A) Western blot of CYP3A4 protein levels in CYP3A4 standards (lanes 1–3) and in each of the indicated cell lines (lanes 4–8), and B) P450 reductase activity (cytochrome c reduction) were both determined in total cell lysates prepared from cells plated overnight in 6-well tissue culture plates at 300,000 cells/well, and collected in 0.2 ml of 50 µM KPi buffer pH 7.4 containing 0.1 mM EDTA and 20% glycerol, then lysed by sonication. C) 4-OH-IFA production by cultured cell lines. Cells were plated overnight in 12-well tissue culture plates at 150,000 cells/well and then incubated for 4 hr in 1.5 ml fresh medium containing 0, 1 or 4 mM IFA, plus 5 mM semicarbazide to stabilize the 4-hydroxy metabolite. An aliquot (0.5 ml) of culture medium was removed, derivatized, and assayed for 4-OH-IFA formation and for relative cell number (crystal violet staining, A₅₉₅). Data shown are nmol 4-OH-IFA formed/A₅₉₅ cells during the 4 hr incubation (mean ± range, n=2).

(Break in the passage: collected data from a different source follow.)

Lemma on_tick_run c w :
  pool_wired c = true ->
  exists slots' w' segs,
    on_tick (c, w) = Ret (tt, (set_m_streams slots' (rescheduled c), w')) /\
    length slots' = length (m_streams c) /\
    forallb wired slots' = true /\
    w_clock w' = w_clock w /\
    w_trace w' = w_trace w ++ timer_events (m_abort c) (m_timer c) ++ concat segs /\
    length segs = length (m_streams c) /\
    Forall (fun e => is_timer_call e = false) (concat segs) /\
    forall i o, m_streams c !! i = Some o ->
      exists k, (w_reads w <= k < w_reads w')%nat /\
        slot_checked c w i o k (slots' !! i) (segs !! i).
Proof.
  intros Hw. unfold on_tick. run.
  set (w1 := if negb (m_abort c) then _ else _).
  assert (Hw1 : w1 (c, w) =
            Ret (tt, (rescheduled c,
                      mk_world (w_clock w) (w_reads w) (w_next_stream w)
                        (w_trace w ++ timer_events (m_abort c) (m_timer c))))).
  { subst w1. unfold rescheduled, timer_events.
    destruct (m_abort c); cbn.
    - destruct w; cbn. rewrite app_nil_r. reflexivity.
    - rewrite <- !app_assoc. reflexivity. }
  rewrite Hw1. clear Hw1 w1. cbn -[rescheduled timer_events].
  assert (Hsame : m_streams (rescheduled c) = m_streams c)
    by (unfold rescheduled; destruct (m_abort c); reflexivity).
  assert (Hset : m_settings (rescheduled c) = m_settings c)
    by (unfold rescheduled; destruct (m_abort c); reflexivity).
  assert (Hurl : m_final_url (rescheduled c) = m_final_url c)
    by (unfold rescheduled; destruct (m_abort c); reflexivity).
  rewrite Hsame.
  destruct (scan_run (length (m_streams c)) 0 (rescheduled c)
              (mk_world (w_clock w) (w_reads w) (w_next_stream w)
                 (w_trace w ++ timer_events (m_abort c) (m_timer c))))
    as (slots' & w' & segs & Hrun & Hl' & Hw' & Hclk & Htr & Hsegs & Hreads & _ & Htm & Hall).
  { unfold pool_wired. rewrite Hsame. exact Hw. }
  { rewrite Hsame. reflexivity. }
  exists slots', w', segs. rewrite Hrun. cbn -[rescheduled timer_events] in *.
  rewrite Hsame in *.
  split; [reflexivity |]. split; [exact Hl' |]. split; [exact Hw' |].
  split; [exact Hclk |]. split; [rewrite Htr, <- app_assoc; reflexivity |].
  split; [exact Hsegs |]. split; [exact Htm |].
  intros i o Hi. destruct (Hall i o) as (k & Hk & Hck); [lia | exact Hi |].
  exists k. split; [exact Hk |].
  unfold slot_checked in *. rewrite Hset, Hurl, Nat.sub_0_r in Hck. exact Hck.
Qed.

Lemma in_concat_lookup {A} (x : A) (ls : list (list A)) :
  x ∈ concat ls -> exists j l, ls !! j = Some l /\ x ∈ l.
Proof.
  induction ls as [| l ls IH]; cbn; intros Hx.
  - apply elem_of_nil in Hx. contradiction.
  - apply elem_of_app in Hx as [Hx | Hx].
    + exists 0%nat, l. auto.
    + destruct (IH Hx) as (j & l' & Hj & Hl). exists (S j), l'. auto.
Qed.

(** C4 (as amended): a tick goes through every slot and reads the
    clock for it.  The slot is reset (its stream closed, a new stream put
    in its place, the time of the last request set anew and [async_open]
    issued with the slot's index) exactly when the time since its last
    request exceeds [time_out] seconds; otherwise the slot is what it was
    and no call is made for it.  The calls of the tick are the timer
    calls followed by one segment per slot, in slot order, and nothing
    else; so, the streams of the pool being pairwise different, the
    stream of a slot within its time-out is not closed.  A slot whose
    time was never set is left alone as well.  No slot state is
    consulted. *)
Theorem tick_resets_timed_out_slots c w :
  pool_wired c = true ->
  exists c' w' segs,
    on_tick (c, w) = Ret (tt, (c', w')) /\
    w_trace w' = w_trace w ++ timer_events (m_abort c) (m_timer c) ++ concat segs /\
    length (m_streams c') = length (m_streams c) /\
    length segs = length (m_streams c) /\
    (forall i o t, m_streams c !! i = Some o -> m_last_request_time o = pt t ->
      exists k, (w_reads w <= k < w_reads w')%nat /\
        let now := w_clock w k in
        (seconds (m_time_out (m_settings c)) < now - t ->
         exists old fresh,
           m_stream o = Some old /\
           m_streams c' !! i = Some (reset_slot fresh (w_clock w (S k)) o) /\
           segs !! i = Some (reset_events old fresh (m_final_url c) i)) /\
        (now - t <= seconds (m_time_out (m_settings c)) ->
         m_streams c' !! i = Some o /\ segs !! i = Some [] /\
         (NoDup (m_stream <$> m_streams c) ->
          forall old, m_stream o = Some old ->
            http_close old ∉ timer_events (m_abort c) (m_timer c) ++ concat segs))) /\
    (forall i o, m_streams c !! i = Some o ->
       m_last_request_time o = not_a_date_time ->
       m_streams c' !! i = Some o /\ segs !! i = Some []).
Proof.
  intros Hw.
  destruct (on_tick_run c w Hw) as
    (slots' & w' & segs & Hrun & Hl' & _ & _ & Htr & Hsegs & _ & Hall).
  exists (set_m_streams slots' (rescheduled c)), w', segs.
  split; [exact Hrun |]. split; [exact Htr |]. split; [exact Hl' |].
  split; [exact Hsegs |].
  split; [|
    intros i o Hi Ht; destruct (Hall i o Hi) as (k & _ & Hck);
    unfold slot_checked, slot_timed_out in Hck; rewrite Ht in Hck; exact Hck].
  intros i o t Hi Ht. destruct (Hall i o Hi) as (k & Hk & Hck).
  exists k. split; [exact Hk |]. cbn.
  unfold slot_checked, slot_timed_out in Hck. rewrite Ht in Hck. cbn in Hck.
  destruct (Z.ltb_spec (seconds (m_time_out (m_settings c))) (w_clock w k - t)) as [Hlt | Hge].
  - split; [intros _; exact Hck | lia].
  - split; [lia |]. intros _. destruct Hck as [Hkept Hnone].
    split; [exact Hkept |]. split; [exact Hnone |].
    intros Hnd old Hold Hin. apply elem_of_app in Hin as [Hin | Hin].
    + unfold timer_events in Hin. destruct (m_abort c).
      * apply elem_of_nil in Hin. contradiction.
      * rewrite !elem_of_cons in Hin. destruct Hin as [? | [? | Hin]];
          try discriminate. apply elem_of_nil in Hin. contradiction.
    + apply in_concat_lookup in Hin as (j & seg & Hj & Hin).
      assert (Hjlt : (j < length (m_streams c))%nat)
        by (rewrite <- Hsegs; eapply lookup_lt_Some; eauto).
      apply lookup_lt_is_Some_2 in Hjlt as [oj Hoj].
      destruct (Hall j oj Hoj) as (kj & _ & Hcj). unfold slot_checked in Hcj.
      destruct (slot_timed_out _ _ oj).
      * destruct Hcj as (oldj & fresh & Holdj & _ & Hsj).
        rewrite Hj in Hsj. injection Hsj as ->.
        unfold reset_events in Hin. rewrite !elem_of_cons in Hin.
        destruct Hin as [Heq | [? | [? | Hin]]]; try discriminate;
          [| apply elem_of_nil in Hin; contradiction].
        injection Heq as Heq. subst oldj.
        assert (Hij : i = j).
        { apply (NoDup_lookup _ i j (Some old) Hnd);
            rewrite list_lookup_fmap; [rewrite Hi | rewrite Hoj]; cbn; congruence. }
        subst j. rewrite Hj in Hnone. discriminate.
      * destruct Hcj as [_ Hsj]. rewrite Hj in Hsj. injection Hsj as ->.
        apply elem_of_nil in Hin. contradiction.
Qed.
(** [EmailLog.query.filter_by(campaign_id=k).all()]. *)
Definition logs_of (k : Z) (d : Db) : list EmailLog.t :=
  filter (fun row => EmailLog.campaign_id row =? k) (email_logs d).

(** A stored campaign no send has touched: both counters are 0 and the log
    has no row of it.  Rows and counters are written by [send_single_email]
    alone, which [send_campaign] reaches only after the status has left
    'draft' and 'scheduled' for good, so the campaigns a send accepts are
    in this state. *)
Definition untouched (d : Db) (c : Campaign.t) : Prop :=
  Campaign.emails_sent c = 0 /\
  Campaign.emails_failed c = 0 /\
  logs_of (Campaign.id c) d = [].

(** Tables in which every campaign a send accepts is untouched. *)
Definition drafts_untouched (d : Db) : Prop :=
  forall k c, query_get d k = Some c ->
              not_sendable (Campaign.status c) = false -> untouched d c.

(** [emails_sent + emails_failed <= total_recipients]. *)
Definition within_total (c : Campaign.t) : Prop :=
  attempted c <= Campaign.total_recipients c.

(** [EmailLog.query.filter_by(status=status).count()] over some rows. *)
Definition count_status (status : string) (rows : list EmailLog.t) : Z :=
  len (filter (fun row => String.eqb (EmailLog.status row) status) rows).

(** Session [b] is a later point than [a] in the handling of one campaign:
    same campaign id, same subscribers, every other campaign as it was, the
    log (committed and pending) longer by rows of this campaign, and the two
    counters raised by the number of such rows with each status. *)
Definition follows {X : Type} (a b : St X) : Prop :=
  Campaign.id (campaign b) = Campaign.id (campaign a) /\
  subscribers (db b) = subscribers (db a) /\
  (forall k, k <> Campaign.id (campaign a) ->
             query_get (db b) k = query_get (db a) k) /\
  exists rows,
    email_logs (db b) ++ session_new b
      = (email_logs (db a) ++ session_new a) ++ rows /\
    Forall (engine_row (Campaign.id (campaign a))) rows /\
    Campaign.emails_sent (campaign b)
      = Campaign.emails_sent (campaign a) + count_status "sent" rows /\
    Campaign.emails_failed (campaign b)
      = Campaign.emails_failed (campaign a) + count_status "failed" rows.

(** A computation every run of which ends at a later point. *)
Definition keeps {X A : Type} (m : M (St X) A) : Prop :=
  forall st st' r, m st = (st', r) -> follows st st'.

(** A message addressed to one of [l]. *)
Definition addressed_to (l : list Subscriber.t) (m : Mail.t) : Prop :=
  exists s, In s l /\ Mail.to_emails m = Subscriber.email s.

(** From [a] to [b] the subscribers table is kept and the provider has been
    handed only messages addressed to members of [l]. *)
Definition mails_only (l : list Subscriber.t) (a b : Mailer.State) : Prop :=
  subscribers (db b) = subscribers (db a) /\
  exists msgs, client b = client a ++ msgs /\ Forall (addressed_to l) msgs.

Definition keeps_mail {A : Type} (l : list Subscriber.t) (m : M Mailer.State A) : Prop :=
  forall st st' r, m st = (st', r) -> mails_only l st st'.

(** The session when the batch loop of [send_campaign] starts. *)
Definition loop_entry {X : Type} (E : Env) (c : Campaign.t) (d : Db)
    (clk : nat) (x : X) : St X :=
  let started :=
    Campaign.set_total_recipients (len (active_subscribers d))
      (Campaign.set_sent_at (Some (now E clk))
         (Campaign.set_status "sending" c)) in
  mkSt (mkDb (update_row started (campaigns d)) (subscribers d) (email_logs d))
       started [] (S clk) x.


(** ** utils.py *)

Module Utils.

(** [a in s] for a character. *)
Fixpoint contains (a : ascii) (s : string) : bool :=
  match s with
  | EmptyString => false
  | String b r => Ascii.eqb b a || contains a r
  end.

(** [s.rsplit(sep, 1)] when [sep] occurs in [s]: the text before the last
    [sep] and the text after it. *)
Fixpoint rsplit_once (sep : ascii) (s : string) : option (string * string) :=
  match s with
  | EmptyString => None
  | String a r =>
      match rsplit_once sep r with
      | Some (h, t) => Some (String a h, t)
      | None => if Ascii.eqb a sep then Some (EmptyString, r) else None
      end
  end.

(** [allowed_file(filename, allowed_extensions)].  The [and] keeps
    [rsplit(...)[1]] from being taken of a name without a dot.  [lower]
    works on ASCII letters, which is all that matters for the extensions the
    code passes: no other character lower-cases to a letter of ['csv']. *)
Definition allowed_file (filename : string) (allowed_extensions : list string) : bool :=
  contains "." filename &&
  match rsplit_once "." filename with
  | Some (_, ext) => existsb (String.eqb (lower ext)) allowed_extensions
  | None => false
  end.

(** [s.strip()] on ASCII text: the characters [str.isspace] accepts below
    128 are 9 to 13 and 28 to 32. *)
Definition is_space (a : ascii) : bool :=
  let n := nat_of_ascii a in
  ((9 <=? n)%nat && (n <=? 13)%nat) || ((28 <=? n)%nat && (n <=? 32)%nat).

Fixpoint lstrip (s : string) : string :=
  match s with
  | EmptyString => EmptyString
  | String a r => if is_space a then lstrip r else s
  end.

Fixpoint rstrip (s : string) : string :=
  match s with
  | EmptyString => EmptyString
  | String a r =>
      match rstrip r with
      | EmptyString => if is_space a then EmptyString else String a EmptyString
      | kept => String a kept
      end
  end.

Definition strip (s : string) : string := rstrip (lstrip s).

(** [s.split(sep)[-1]]: the text after the last [sep], all of [s] when there
    is none. *)
Fixpoint split_last (sep : ascii) (s : string) : string :=
  match s with
  | EmptyString => EmptyString
  | String a r =>
      if contains sep r then split_last sep r
      else if Ascii.eqb a sep then r else s
  end.

(** Text that does not start with white space. *)
Definition starts_clean (s : string) : Prop :=
  match s with
  | EmptyString => True
  | String a _ => is_space a = false
  end.

(** Text of ASCII characters only, where [strip] and [lower] above are
    Python's. *)
Fixpoint ascii_only (s : string) : bool :=
  match s with
  | EmptyString => true
  | String a r => (nat_of_ascii a <? 128)%nat && ascii_only r
  end.

(** [clean_email_address(email)] for an address that is a string or
    [None]. *)
Definition clean_email_address (email : option string) : option string :=
  match email with
  | Some (String a r) =>
      let email := lower (strip (String a r)) in
      if negb (contains "@" email) || negb (contains "." (split_last "@" email))
      then None
      else Some email
  | _ => None
  end.

Definition status_colors : list (string * string) :=
  [ ("draft", "secondary"); ("scheduled", "info"); ("sending", "primary");
    ("completed", "success"); ("completed_with_errors", "warning");
    ("failed", "danger"); ("pending", "secondary"); ("sent", "info");
    ("delivered", "success"); ("opened", "primary"); ("clicked", "success");
    ("bounced", "danger"); ("unsubscribed", "warning") ].

Definition get_status_color (status : string) : string :=
  match dict_get status_colors status with
  | Some color => color
  | None => "secondary"
  end.

End Utils.

(** ** What a request or a job leaves behind

    The tables, the readings taken off the clock and what the provider has
    seen.  Changes that were not committed end with the request. *)
Record World := mkWorld {
  tables : Db;
  readings : nat;
  seen : list Mail.t
}.

Definition world_of (st : St (list Mail.t)) : World :=
  mkWorld (db st) (clock st) (client st).

(** ** scheduler.py *)

Module Scheduler.
Section Jobs.

Variable E : Env.
(** What [EmailSender()] gives. *)
Variable sender : res (Mail.t -> res Response.t).

(** [scheduled_job_wrapper(campaign_id)].  The handler's
    [Campaign.query.get] gives the object the session already holds. *)
Definition scheduled_job_wrapper (campaign_id : Z) (w : World) : World :=
  match query_get (tables w) campaign_id with
  | Some campaign =>
      if String.eqb (Campaign.status campaign) "scheduled"
      then
        let mark_failed :=
          let* _ := update_campaign (Campaign.set_status "failed") in
          commit in
        match Mailer.send_campaign_email E sender campaign_id false
                (tables w) (readings w) (seen w) with
        | Ran st (Ret _) => world_of st
        | Ran st (Raise _) => world_of (fst (mark_failed st))
        | NotLoaded _ =>
            world_of (fst (mark_failed
                             (mkSt (tables w) campaign [] (readings w) (seen w))))
        end
      else w
  | None => w
  end.

End Jobs.
End Scheduler.

(** ** app.py *)

Module App.

Inductive Response :=
| NotFound                                            (* [get_or_404] aborts *)
| Redirect (endpoint : string) (message category : string)
                                 (* [flash(message, category)], then a redirect *)
| Page (template : string).

Section Routes.

Variable E : Env.
(** What [EmailSender()] gives. *)
Variable sender : res (Mail.t -> res Response.t).

(** [POST /campaigns/<id>/send].  The result [send_campaign] returns always
    has ['success': True], so the route's other branch is never taken. *)
Definition send_campaign (id : Z) (w : World) : World * Response :=
  match query_get (tables w) id with
  | None => (w, NotFound)
  | Some campaign =>
      if not_sendable (Campaign.status campaign)
      then (w, Redirect "view_campaign"
                 ("Campaign cannot be sent. Current status: " +:+ Campaign.status campaign)
                 "error")
      else
        match Mailer.send_campaign_email E sender id false
                (tables w) (readings w) (seen w) with
        | Ran st (Ret result) =>
            (world_of st,
             Redirect "view_campaign"
               ("Campaign sent successfully! " +:+ str_int (sent result) +:+
                " emails sent, " +:+ str_int (failed result) +:+ " failed.")
               "success")
        | Ran st (Raise e) =>
            (world_of st,
             Redirect "view_campaign" ("Error sending campaign: " +:+ str e) "error")
        | NotLoaded e =>
            (w, Redirect "view_campaign" ("Error sending campaign: " +:+ str e) "error")
        end
  end.

End Routes.

(** [POST /campaigns/<id>/delete]: the row goes, and with it the log rows
    the relationship's cascade reaches. *)
Definition delete_campaign (id : Z) (d : Db) : Db * Response :=
  match query_get d id with
  | None => (d, NotFound)
  | Some campaign =>
      if not_sendable (Campaign.status campaign)
      then (d, Redirect "view_campaign"
                 ("Campaign cannot be deleted. Current status: " +:+ Campaign.status campaign)
                 "error")
      else
        (mkDb (filter (fun c => negb (Campaign.id c =? id)) (campaigns d))
              (subscribers d)
              (filter (fun row => negb (EmailLog.campaign_id row =? id)) (email_logs d)),
         Redirect "campaigns" "Campaign deleted successfully!" "success")
  end.

(** The UPDATE a flush issues for a loaded subscriber. *)
Definition same_id (a b : option Z) : bool :=
  match a, b with
  | Some x, Some y => x =? y
  | _, _ => false
  end.

Definition update_subscriber (s : Subscriber.t) (rows : list Subscriber.t)
    : list Subscriber.t :=
  map (fun r => if same_id (Subscriber.id r) (Subscriber.id s) then s else r) rows.

Definition deactivated (s : Subscriber.t) : Subscriber.t :=
  Subscriber.mk (Subscriber.id s) (Subscriber.email s) (Subscriber.name s)
                (Subscriber.custom_message s) false (Subscriber.unsubscribe_token s).

(** [GET /unsubscribe?token=...]. *)
Definition unsubscribe (token : option string) (d : Db) : Db * Response :=
  match token with
  | Some (String a t) =>
      match find (fun s => String.eqb (Subscriber.unsubscribe_token s) (String a t))
                 (subscribers d) with
      | Some subscriber =>
          (mkDb (campaigns d)
                (update_subscriber (deactivated subscriber) (subscribers d))
                (email_logs d),
           Page "unsubscribed.html")
      | None => (d, Redirect "dashboard" "Invalid unsubscribe link" "error")
      end
  | _ => (d, Redirect "dashboard" "Invalid unsubscribe link" "error")
  end.

(** The constraints [models.py] puts on the subscribers table: a primary
    key, never null, and a unique token. *)
Definition subscribers_keyed (d : Db) : Prop :=
  NoDup (map Subscriber.id (subscribers d)) /\
  Forall (fun s => Subscriber.id s <> None) (subscribers d) /\
  NoDup (map Subscriber.unsubscribe_token (subscribers d)).

End App.

(** ** More sample data *)

Module Sample2.

(** A MailerSend object whose [send] answers with a null [data]. *)
Definition mailer_null_data (calls : list MailerSend.call) : res PyVal :=
  Ret (PDict [("data", PNone)]).

(** A campaign [create_campaign] has scheduled. *)
Definition scheduled : Campaign.t :=
  Campaign.mk 2 "Summer" "Hello" "Hi {{name}}" None (Some 9) None "scheduled" 0 0 0.

Definition db_scheduled : Db := mkDb [Sample.draft; scheduled] [Sample.ann; Sample.bob] [].

(** No active subscriber. *)
Definition db_nobody : Db := mkDb [Sample.draft] [Sample.gone] [].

D) Active MMDX metabolite formation, determined by the killing of 9L indicator cells in a 4 d growth inhibition assay. 9L indicator cells plated overnight at 3,000 cells/well in 96-well plate were incubated for 4 d with cultured supernatants from 9L, 9L/3A4 or CHO/HR, CHO/3A4, CHO/3A4/HR cells incubated for 2 hr with 2, 4 or 8 nM MMDX. 9L indicator cell killing expressed as a percentage of MMDX-free controls was determined by crystal violet staining (mean ± range, n=2). CHO/3A4-4 and CHO/3A4–10 correspond to two independent clones with similar CYP3A4 protein levels (not shown) and similar sensitivity to MMDX (see Table 1).